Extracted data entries
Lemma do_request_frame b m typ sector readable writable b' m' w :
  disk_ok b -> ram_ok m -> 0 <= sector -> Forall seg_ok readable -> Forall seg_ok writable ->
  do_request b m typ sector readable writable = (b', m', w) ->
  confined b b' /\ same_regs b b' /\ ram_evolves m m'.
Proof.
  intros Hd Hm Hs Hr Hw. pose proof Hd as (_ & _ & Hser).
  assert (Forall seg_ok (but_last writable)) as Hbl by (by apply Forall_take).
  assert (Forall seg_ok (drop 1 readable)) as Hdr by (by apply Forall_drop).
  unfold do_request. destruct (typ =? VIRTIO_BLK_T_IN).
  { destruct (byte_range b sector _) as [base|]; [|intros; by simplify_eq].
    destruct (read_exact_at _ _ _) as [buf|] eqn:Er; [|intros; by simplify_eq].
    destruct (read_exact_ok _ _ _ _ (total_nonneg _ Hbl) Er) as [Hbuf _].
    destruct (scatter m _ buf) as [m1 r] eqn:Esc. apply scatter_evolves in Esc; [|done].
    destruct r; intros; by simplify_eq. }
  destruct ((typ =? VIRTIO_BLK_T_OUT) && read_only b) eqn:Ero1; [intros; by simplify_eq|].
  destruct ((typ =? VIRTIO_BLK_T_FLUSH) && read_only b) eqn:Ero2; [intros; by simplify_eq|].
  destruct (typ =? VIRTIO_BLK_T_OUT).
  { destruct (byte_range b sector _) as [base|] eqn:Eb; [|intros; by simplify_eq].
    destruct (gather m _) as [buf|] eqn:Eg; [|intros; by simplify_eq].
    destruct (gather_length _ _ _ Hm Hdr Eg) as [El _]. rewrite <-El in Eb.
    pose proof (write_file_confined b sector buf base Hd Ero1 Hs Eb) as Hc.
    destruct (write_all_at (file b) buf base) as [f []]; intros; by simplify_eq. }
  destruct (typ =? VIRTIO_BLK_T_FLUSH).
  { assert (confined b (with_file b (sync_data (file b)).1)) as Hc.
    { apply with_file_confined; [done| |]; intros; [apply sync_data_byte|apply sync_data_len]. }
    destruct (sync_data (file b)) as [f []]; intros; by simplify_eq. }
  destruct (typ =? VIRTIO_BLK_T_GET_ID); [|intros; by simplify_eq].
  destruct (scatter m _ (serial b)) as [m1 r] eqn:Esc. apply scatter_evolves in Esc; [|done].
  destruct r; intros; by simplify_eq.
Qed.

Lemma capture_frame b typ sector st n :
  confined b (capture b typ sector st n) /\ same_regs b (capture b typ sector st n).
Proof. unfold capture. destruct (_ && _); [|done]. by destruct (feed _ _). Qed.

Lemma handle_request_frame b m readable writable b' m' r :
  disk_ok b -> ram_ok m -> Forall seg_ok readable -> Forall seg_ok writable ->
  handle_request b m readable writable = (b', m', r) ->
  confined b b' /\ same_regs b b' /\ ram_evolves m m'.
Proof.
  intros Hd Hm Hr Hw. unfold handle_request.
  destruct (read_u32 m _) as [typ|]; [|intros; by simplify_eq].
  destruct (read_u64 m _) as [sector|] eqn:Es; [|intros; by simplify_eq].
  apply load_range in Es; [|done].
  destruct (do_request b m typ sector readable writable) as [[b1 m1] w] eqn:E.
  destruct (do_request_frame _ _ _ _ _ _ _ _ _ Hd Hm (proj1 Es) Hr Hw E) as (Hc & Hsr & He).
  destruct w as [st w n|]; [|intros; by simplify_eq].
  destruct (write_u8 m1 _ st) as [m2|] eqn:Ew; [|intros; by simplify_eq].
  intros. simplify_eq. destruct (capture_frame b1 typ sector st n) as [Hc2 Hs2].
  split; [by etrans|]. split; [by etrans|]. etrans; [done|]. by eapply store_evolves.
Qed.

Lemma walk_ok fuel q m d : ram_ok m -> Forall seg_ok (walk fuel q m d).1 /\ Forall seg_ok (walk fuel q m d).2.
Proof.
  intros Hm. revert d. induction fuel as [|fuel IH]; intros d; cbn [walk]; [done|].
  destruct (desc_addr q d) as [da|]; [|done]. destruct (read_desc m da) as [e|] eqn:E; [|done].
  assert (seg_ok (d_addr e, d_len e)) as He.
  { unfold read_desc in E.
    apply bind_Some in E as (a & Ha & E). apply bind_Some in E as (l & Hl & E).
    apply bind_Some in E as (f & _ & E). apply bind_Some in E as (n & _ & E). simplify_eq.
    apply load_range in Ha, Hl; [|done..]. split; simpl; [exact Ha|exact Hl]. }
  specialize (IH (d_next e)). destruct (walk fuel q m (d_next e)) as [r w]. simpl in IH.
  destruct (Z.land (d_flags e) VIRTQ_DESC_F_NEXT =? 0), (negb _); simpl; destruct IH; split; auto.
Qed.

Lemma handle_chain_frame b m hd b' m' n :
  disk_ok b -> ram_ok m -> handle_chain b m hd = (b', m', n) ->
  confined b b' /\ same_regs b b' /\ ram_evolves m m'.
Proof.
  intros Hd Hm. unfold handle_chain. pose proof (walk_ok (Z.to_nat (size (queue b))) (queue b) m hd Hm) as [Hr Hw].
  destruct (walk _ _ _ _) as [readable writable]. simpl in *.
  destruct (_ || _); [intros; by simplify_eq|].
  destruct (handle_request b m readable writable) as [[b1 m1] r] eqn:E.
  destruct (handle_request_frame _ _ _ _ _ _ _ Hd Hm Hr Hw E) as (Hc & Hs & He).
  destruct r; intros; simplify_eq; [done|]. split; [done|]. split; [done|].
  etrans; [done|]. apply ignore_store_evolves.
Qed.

ABOUT THIS TASK: Out of the data above, give again only the lines starting at the one holding "do_request b m typ sector readable writable = (b', m', w)" and ending at the one holding "destruct (gather_length _", unchanged.

WRITTEN ANSWER:
  do_request b m typ sector readable writable = (b', m', w) ->
  confined b b' /\ same_regs b b' /\ ram_evolves m m'.
Proof.
  intros Hd Hm Hs Hr Hw. pose proof Hd as (_ & _ & Hser).
  assert (Forall seg_ok (but_last writable)) as Hbl by (by apply Forall_take).
  assert (Forall seg_ok (drop 1 readable)) as Hdr by (by apply Forall_drop).
  unfold do_request. destruct (typ =? VIRTIO_BLK_T_IN).
  { destruct (byte_range b sector _) as [base|]; [|intros; by simplify_eq].
    destruct (read_exact_at _ _ _) as [buf|] eqn:Er; [|intros; by simplify_eq].
    destruct (read_exact_ok _ _ _ _ (total_nonneg _ Hbl) Er) as [Hbuf _].
    destruct (scatter m _ buf) as [m1 r] eqn:Esc. apply scatter_evolves in Esc; [|done].
    destruct r; intros; by simplify_eq. }
  destruct ((typ =? VIRTIO_BLK_T_OUT) && read_only b) eqn:Ero1; [intros; by simplify_eq|].
  destruct ((typ =? VIRTIO_BLK_T_FLUSH) && read_only b) eqn:Ero2; [intros; by simplify_eq|].
  destruct (typ =? VIRTIO_BLK_T_OUT).
  { destruct (byte_range b sector _) as [base|] eqn:Eb; [|intros; by simplify_eq].
    destruct (gather m _) as [buf|] eqn:Eg; [|intros; by simplify_eq].
    destruct (gather_length _ _ _ Hm Hdr Eg) as [El _]. rewrite <-El in Eb.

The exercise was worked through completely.